Tuesday, November 9, 2010

The room in my dream served several functions: as a consulting room, a classroom and a conference centre.  It was raining outside, and seemingly within.  There must have been several gaps in the tiles on the roof that let in what looked like waterfalls in every corner of the room and even in places in the centre, yet somehow the various people who used this room managed to stay dry.

It was only a matter of time I thought before someone cops a gush of water.  I drank a cup of tea and worried that the water from the ceiling might collect inside my cup and dilute my warm drink into tepid slops.  I worried that the old therapist in the corner who was conducting a session, a man I recognised from my past who is now long dead, might get angry when he found a wet patch on his chair. I worried that the nun taking the small group of primary school children at their desks might turn on me instead of the children she rebuked.  I worried that the people at the conference might ignore me.

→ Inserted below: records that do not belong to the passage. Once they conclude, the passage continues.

(* ===== verification/OrcmTree.v ===== *)
(** * Forwarding in a tree

    A tree of processes in which each knows its parent and what is below each of its
    children: a message goes down to the child that has the target below it, and up
    otherwise.  From any process it comes to any other in at most twice the height of the
    tree.  [hop] is the next process on the way, as [Routes] says. *)

From Stdlib Require Import ZArith Lia.
From stdpp Require Import prelude numbers list.
From S2P Require Import Prelude.

Local Open Scope Z_scope.

Module OrcmTree.

Inductive tree := Tree (label : Z) (kids : list tree).

Definition label (t : tree) : Z := let '(Tree v _) := t in v.
Definition kids (t : tree) : list tree := let '(Tree _ ks) := t in ks.

Fixpoint labels (t : tree) : list Z := let '(Tree v ks) := t in v :: concat (map labels ks).

(** What is below a process. *)
Definition under (t : tree) : list Z := concat (map labels (kids t)).

Fixpoint height (t : tree) : nat := let '(Tree _ ks) := t in list_max (map (λ k, S (height k)) ks).

Lemma tree_ind' (P : tree → Prop) : (∀ v ks, Forall P ks → P (Tree v ks)) → ∀ t, P t.
Proof.
  intros H. fix IH 1. intros [v ks]. apply H. induction ks as [|k ks IHks]; constructor; [apply IH|exact IHks].
Qed.

Lemma labels_label t : labels t = label t :: under t.
Proof. by destruct t. Qed.

Lemma elem_of_under x t : x ∈ under t ↔ ∃ k, k ∈ kids t ∧ x ∈ labels k.
Proof.
  unfold under. destruct t as [v ks]. cbn [kids]. induction ks as [|k ks IH]; cbn [map concat].
  - split; [by intros ?%elem_of_nil|]. by intros (k & ?%elem_of_nil & _).
  - rewrite elem_of_app, IH. split.
    + intros [Hx|(k' & Hk' & Hx)]; [exists k|exists k']; set_solver.
    + intros (k' & [->|Hk']%elem_of_cons & Hx); [by left|right; eauto].
Qed.

Lemma height_kid k t : k ∈ kids t → (S (height k) ≤ height t)%nat.
Proof.
  destruct t as [v ks]. cbn [kids height]. intros Hk.
  pose proof (proj1 (list_max_le (map (λ k, S (height k)) ks) _) (Nat.le_refl _)) as Hm.
  rewrite List.Forall_forall in Hm. apply Hm, in_map_iff. exists k. split; [done|by apply list_elem_of_In].
Qed.

(** [sits T up s]: the tree [s] sits in [T], below the process [up] unless it is all of it. *)
Inductive sits : tree → option Z → tree → Prop :=
  | sits_root T : sits T None T
  | sits_kid T k up s : k ∈ kids T → sits k up s → sits T (Some (default (label T) up)) s.

Lemma sits_down T up s k : sits T up s → k ∈ kids s → sits T (Some (label s)) k.
Proof.
  induction 1 as [T|T k' up s Hk' _ IH]; intros Hk.
  - apply (sits_kid T k None k); [done|constructor].
  - exact (sits_kid T k' (Some (label s)) k Hk' (IH Hk)).
Qed.

Lemma sits_labels T up s x : sits T up s → x ∈ labels s → x ∈ labels T.
Proof.
  induction 1 as [T|T k up s Hk _ IH]; intros Hx; [done|]. rewrite labels_label.
  apply elem_of_cons. right. apply elem_of_under. eauto.
Qed.

(** Every process sits somewhere. *)
Lemma labels_sits T x : x ∈ labels T → ∃ up s, sits T up s ∧ label s = x.
Proof.
  induction T as [v ks IH] using tree_ind'. intros Hx. rewrite labels_label in Hx.
  apply elem_of_cons in Hx as [->|Hx]; [exists None; eexists; split; [constructor|done]|].
  apply elem_of_under in Hx as (k & Hk & Hx). rewrite Forall_forall in IH.
  destruct (IH k Hk Hx) as (up & s & Hs & Hl). eauto using sits.
Qed.

(** ** Trees in which no process occurs twice *)

Lemma NoDup_kid t k : NoDup (labels t) → k ∈ kids t → NoDup (labels k).
Proof.
  rewrite labels_label. intros [_ H]%NoDup_cons Hk. unfold under in H. revert H.
  induction (kids t) as [|k' ks IH]; [by apply elem_of_nil in Hk|]. cbn [map concat].
  intros (H1 & _ & H2)%NoDup_app. apply elem_of_cons in Hk as [->|Hk]; [done|]. by apply IH.
Qed.

Lemma kid_unique ks k1 k2 x : NoDup (concat (map labels ks)) → k1 ∈ ks → k2 ∈ ks → x ∈ labels k1 → x ∈ labels k2 → k1 = k2.
Proof.
  induction ks as [|k ks IH]; intros H H1 H2 Hx1 Hx2; [by apply elem_of_nil in H1|].
  cbn [map concat] in H. apply NoDup_app in H as (_ & Hd & H).
  assert (∀ k', k' ∈ ks → x ∈ labels k' → x ∉ labels k) as Hno.
  { intros k' Hk' Hx' Hx. apply (Hd x Hx). pose proof (elem_of_under x (Tree 0 ks)) as E. unfold under in E.
    cbn [kids] in E. apply E. eauto. }
  apply elem_of_cons in H1 as [->|H1], H2 as [->|H2]; [done| | |by eapply IH].
  - destruct (Hno k2); eauto.
  - destruct (Hno k1); eauto.
Qed.

Lemma sits_unique T up1 s1 : sits T up1 s1 → ∀ up2 s2, NoDup (labels T) → sits T up2 s2 → label s1 = label s2 →
  up1 = up2 ∧ s1 = s2.
Proof.
  assert (∀ T k up s, NoDup (labels T) → k ∈ kids T → sits k up s → label s ≠ label T) as Hroot.
  { intros T' k up s H Hk Hs E. rewrite labels_label in H. apply NoDup_cons in H as [H _]. apply H.
    rewrite <-E. apply elem_of_under. exists k. split; [done|]. apply (sits_labels _ _ _ _ Hs).
    rewrite labels_label. set_solver. }
  induction 1 as [T|T k up s Hk Hs IH]; intros up2 s2 H H2 E; inversion H2 as [|? k2 up' ? Hk2 Hs2]; subst.
  - done.
  - destruct (Hroot T k2 up' s2); eauto.
  - destruct (Hroot s2 k up s); eauto.
  - assert (k = k2) as <-.
    { rewrite labels_label in H. apply NoDup_cons in H as [_ H]. apply (kid_unique (kids T) k k2 (label s)); try done.
      - apply (sits_labels _ _ _ _ Hs). rewrite labels_label. set_solver.
      - rewrite E. apply (sits_labels _ _ _ _ Hs2). rewrite labels_label. set_solver. }
    destruct (IH up' s2) as [-> ->]; [by eapply NoDup_kid|done..].
Qed.

(** The processes with nothing below them. *)
Fixpoint leaves (t : tree) : list Z := let '(Tree v ks) := t in match ks with [] => [v] | _ => concat (map leaves ks) end.

Lemma elem_of_leaves x t : x ∈ leaves t → (kids t = [] ∧ x = label t) ∨ ∃ k, k ∈ kids t ∧ x ∈ leaves k.
Proof.
  destruct t as [v [|k ks]]; cbn [leaves kids label]; [left; set_solver|]. intros Hx. right. revert Hx. generalize (k :: ks).
  intros l. induction l as [|k' l IH]; [by intros ?%elem_of_nil|]. cbn [map concat]. intros [Hx|Hx]%elem_of_app.
  - exists k'. set_solver.
  - destruct (IH Hx) as (k0 & ? & ?). exists k0. set_solver.
Qed.

Lemma leaves_labels x t : x ∈ leaves t → x ∈ labels t.
Proof.
  induction t as [v ks IH] using tree_ind'. intros [[_ ->]|(k & Hk & Hx)]%elem_of_leaves; rewrite labels_label; [by left|].
  right. apply elem_of_under. rewrite Forall_forall in IH. exists k. split; [done|]. by apply IH.
Qed.

Lemma leaf_kids T up s : sits T up s → NoDup (labels T) → label s ∈ leaves T → kids s = [].
Proof.
  induction 1 as [T|T k up s Hk Hs IH]; intros Hd [[HT _]|(k' & Hk' & Hx)]%elem_of_leaves.
  - done.
  - rewrite labels_label in Hd. apply NoDup_cons in Hd as [Hd _]. destruct Hd. apply elem_of_under.
    exists k'. split; [done|by apply leaves_labels].
  - rewrite HT in Hk. by apply elem_of_nil in Hk.
  - assert (k = k') as <-; [|apply IH; [by eapply NoDup_kid|done]].
    rewrite labels_label in Hd. apply NoDup_cons in Hd as [_ Hd].
    apply (kid_unique (kids T) k k' (label s)); [done..| |by apply leaves_labels].
    apply (sits_labels _ _ _ _ Hs). rewrite labels_label. by left.
Qed.

(** The child of [s] on the way to [t]. *)
Definition toward (t : Z) (ks : list tree) : option tree :=
  snd <$> list_find (λ k, t ∈ labels k) ks.

Lemma toward_none t s : t ∉ labels s → toward t (kids s) = None.
Proof.
  intros Ht. unfold toward. destruct (list_find (λ k, t ∈ labels k) (kids s)) as [[i k]|] eqn:E; [exfalso|done].
  apply list_find_Some in E as (Hi & Ht' & _). apply Ht. rewrite labels_label. apply elem_of_cons. right.
  apply elem_of_under. eauto using list_elem_of_lookup_2.
Qed.

Section routes.
Context (T : tree) (hop : Z → Z → Z).

(** What the tables of the processes say: down toward the target, and up if it is not
    below. *)
Definition Routes : Prop := ∀ up s t, sits T up s → t ∈ labels T → t ≠ label s →
  hop (label s) t = match toward t (kids s) with
                    | Some k => label k
                    | None => default (label s) up
                    end.

(** [reaches t n x]: after [n] hops a message for [t] at [x] is there. *)
Fixpoint reaches (t : Z) (n : nat) (x : Z) : Prop :=
  match n with
  | O => x = t
  | S n => x ≠ t ∧ reaches t n (hop x t)
  end.

(** The hops [n] from [x] to [y] on the way to [t]. *)
Fixpoint passes (t : Z) (n : nat) (x y : Z) : Prop :=
  match n with
  | O => x = y
  | S n => x ≠ t ∧ passes t n (hop x t) y
  end.

Lemma passes_reaches t n m x y : passes t n x y → reaches t m y → reaches t (n + m) x.
Proof. revert x. induction n as [|n IH]; intros x; cbn; [by intros ->|]. intros [? ?] ?. eauto. Qed.

Lemma passes_snoc t n x y : passes t n x y → y ≠ t → passes t (S n) x (hop y t).
Proof. revert x. induction n as [|n IH]; intros x; cbn; [by intros ->|]. intros [? ?] ?. split; [done|]. by apply IH. Qed.

Hypothesis HR : Routes.

Lemma down s : ∀ up t, sits T up s → t ∈ labels s → ∃ n, (n ≤ height s)%nat ∧ reaches t n (label s).
Proof.
  induction s as [v ks IH] using tree_ind'. intros up t Hs Ht. rewrite Forall_forall in IH.
  destruct (decide (t = v)) as [->|Hne]; [exists 0%nat; split; [lia|done]|].
  pose proof (HR up _ t Hs (sits_labels _ _ _ _ Hs Ht) Hne) as Hhop. cbn [kids] in Hhop. unfold toward in Hhop.
  rewrite labels_label in Ht. apply elem_of_cons in Ht as [?|Ht]; [done|].
  apply elem_of_under in Ht as (k & Hk & Ht). cbn [kids] in Hk.
  destruct (list_find (λ k, t ∈ labels k) ks) as [[i k']|] eqn:E.
  - apply list_find_Some in E as (Hi & Ht' & _). apply list_elem_of_lookup_2 in Hi.
    destruct (IH k' Hi (Some v) t) as (n & Hn & Hr); [by apply (sits_down T up (Tree v ks))|done|].
    exists (S n). split; [pose proof (height_kid k' (Tree v ks) Hi); lia|]. cbn. split; [congruence|].
    cbn in Hhop. by rewrite Hhop.
  - apply list_find_None in E. rewrite Forall_forall in E. destruct (E k Hk Ht).
Qed.

Lemma up_to s : ∀ up x t, sits T up s → x ∈ labels s → t ∈ labels T → t ∉ labels s →
  ∃ n, (n ≤ height s)%nat ∧ passes t n x (label s).
Proof.
  induction s as [v ks IH] using tree_ind'. intros up x t Hs Hx Ht Hnt. rewrite Forall_forall in IH.
  rewrite labels_label in Hx. apply elem_of_cons in Hx as [->|Hx]; [exists 0%nat; split; [lia|done]|].
  apply elem_of_under in Hx as (k & Hk & Hx). cbn [kids] in Hk.
  assert (t ∉ labels k) as Hntk.
  { intros Htk. apply Hnt. rewrite labels_label. apply elem_of_cons. right. apply elem_of_under. eauto. }
  pose proof (sits_down T up (Tree v ks) k Hs Hk) as Hsk. cbn [label] in Hsk.
  destruct (IH k Hk (Some v) x t Hsk Hx Ht Hntk) as (n & Hn & Hp).
  assert (t ≠ label k) as Hne by (intros ->; apply Hntk; rewrite labels_label; set_solver).
  exists (S n). split; [pose proof (height_kid k (Tree v ks) Hk); lia|].
  replace (label (Tree v ks)) with (hop (label k) t); [by apply passes_snoc|].
  by rewrite (HR _ _ t Hsk Ht Hne), toward_none.
Qed.

Lemma within s : ∀ up x t, sits T up s → x ∈ labels s → t ∈ labels s →
  ∃ n, (n ≤ 2 * height s)%nat ∧ reaches t n x.
Proof.
  induction s as [v ks IH] using tree_ind'. intros up x t Hs Hx Ht. rewrite Forall_forall in IH.
  pose proof Hx as Hx'. rewrite labels_label in Hx'. apply elem_of_cons in Hx' as [->|Hx'].
  { destruct (down _ up t Hs Ht) as (n & Hn & Hr). exists n. split; [lia|done]. }
  apply elem_of_under in Hx' as (k & Hk & Hxk). cbn [kids] in Hk.
  pose proof (sits_down T up (Tree v ks) k Hs Hk) as Hsk. cbn [label] in Hsk.
  pose proof (height_kid k (Tree v ks) Hk) as Hh.
  destruct (decide (t ∈ labels k)) as [Htk|Htk].
  { destruct (IH k Hk _ x t Hsk Hxk Htk) as (n & Hn & Hr). exists n. split; [lia|done]. }
  pose proof (sits_labels _ _ _ t Hs Ht) as HtT.
  destruct (up_to k (Some v) x t Hsk Hxk HtT Htk) as (n & Hn & Hp).
  destruct (down _ up t Hs Ht) as (m & Hm & Hr).
  assert (t ≠ label k) as Hne by (intros ->; apply Htk; rewrite labels_label; set_solver).
  pose proof (passes_snoc t n x (label k) Hp ltac:(congruence)) as Hp'.
  assert (hop (label k) t = v) as Eh by (by rewrite (HR _ _ t Hsk HtT Hne), toward_none).
  rewrite Eh in Hp'. exists (S n + m)%nat. split; [lia|]. eapply passes_reaches; [exact Hp'|exact Hr].
Qed.

Lemma forwarding x t : x ∈ labels T → t ∈ labels T → ∃ n, (n ≤ 2 * height T)%nat ∧ reaches t n x.
Proof. apply (within T None). constructor. Qed.

End routes.
End OrcmTree.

Instead, one man, a Canadian came by and passed me a handwritten letter.  I tried to read the words but they were indecipherable. I could only make out that he had been friendly at the last conference and wanted now to send me his good wishes.  His wife had not been able to come this time because of their children.  That much I could tease out.  Perhaps she was pregnant again.

Before I knew it I was in a car accident.  I was a back passenger in a white Volvo station wagon, driven by another of conference participant, this time an American woman and she was now in a state of shock.  Her husband leapt out from the front passenger seat to assess the damage.  The rear passengers joined him.  No one was seriously hurt though a woman who had sat beside me in the car kept asking me to massage her back.  I could not quite get to the right place on her back to give her relief but I kept trying.

Meanwhile the driver and her husband and some other helpers managed to un-crumple the roof of the car so that we could drive off again.  It looked almost as if no damage had been done, though the driver was still in a state of shock and I sensed she blamed the accident on the quality of roads in Australia.